• Task directions: Each line with the word "port" must appear in the answer, copied from the records.
+++ Data
(** Semaphores are created with count 1. *)
Definition add_list (pslink : Z) : M (udp L) Z :=
  lists ← gets u_lists;
  if clist_empty listIDAllocationHead lists then
    free_link pslink;; mret EX_UDP_ERROR
  else
    let idList := list_begin listIDAllocationHead lists in
    let id := idList - stIDListAllocation 0 in
    lists_set (list_erase idList);;
    s ← sts;
    link_set pslink (λ l,
      set_lk_timeout (TV 0 (tv_usec (lk_timeout l)))
      (set_tsWaitTime (ss_tsWaitTime s)
      (set_timeout_times 1
      (set_paArraySend (mark_first (paArraySend l))
      (set_paArrayRecv (mark_first (paArrayRecv l))
      (set_timeoutCheckLack (TV 0 CHECK_INTERVAL_INIT)
      (set_SeqCheckSend 0 (set_SeqMaxSend 1 (set_SeqRead 1 l)))))))));;
    now ← gettimeofday;
    link_set pslink (λ l,
      set_lk_id id (set_semSendListMutex 1 (set_semRecvListMutex 1 (set_semSendList 1
        (set_semRecvList 1 (set_linkState 0 (set_timeoutSend now l)))))));;
    id_set id (Some pslink);;
    lists_set (list_push_back sts_list pslink);;
    sts_post semAccept set_semAccept;;
    sts_post semListen set_semListen;;
    mret EX_UDP_OK.

(** [ASSERT_CREATE_NEW_LINK], [malloc] and [CREATE_LINK]; [store] is where the
    code writes the new pointer before it checks it. *)
Definition create_link (ip port type : Z) (store : Z → M (udp L) unit) : M (udp L) (option Z) :=
  if negb (type =? LINK_SYN) && negb (type =? LINK_SYN_ACK) then mret None
  else
    sts_wait semLink set_semLink;;
    s ← sts;
    if negb (ss_linkState s =? 1) then sts_post semLink set_semLink;; mret None
    else
      pslink ← gets (λ t, link_malloc (u_links t));
      store pslink;;
      if pslink =? NULL then sts_post semLink set_semLink;; mret None
      else
        modify (λ t, set_u_links (<[pslink :=
          set_lk_socket (ss_socket s) (set_lk_port port (set_lk_ip ip zero_link))]> (u_links t)) t);;
        r ← add_list pslink;
        sts_post semLink set_semLink;;
        if r =? EX_UDP_ERROR then mret None else mret (Some pslink).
++++++
• Response box:
Definition create_link (ip port type : Z) (store : Z → M (udp L) unit) : M (udp L) (option Z) :=
          set_lk_socket (ss_socket s) (set_lk_port port (set_lk_ip ip zero_link))]> (u_links t)) t);;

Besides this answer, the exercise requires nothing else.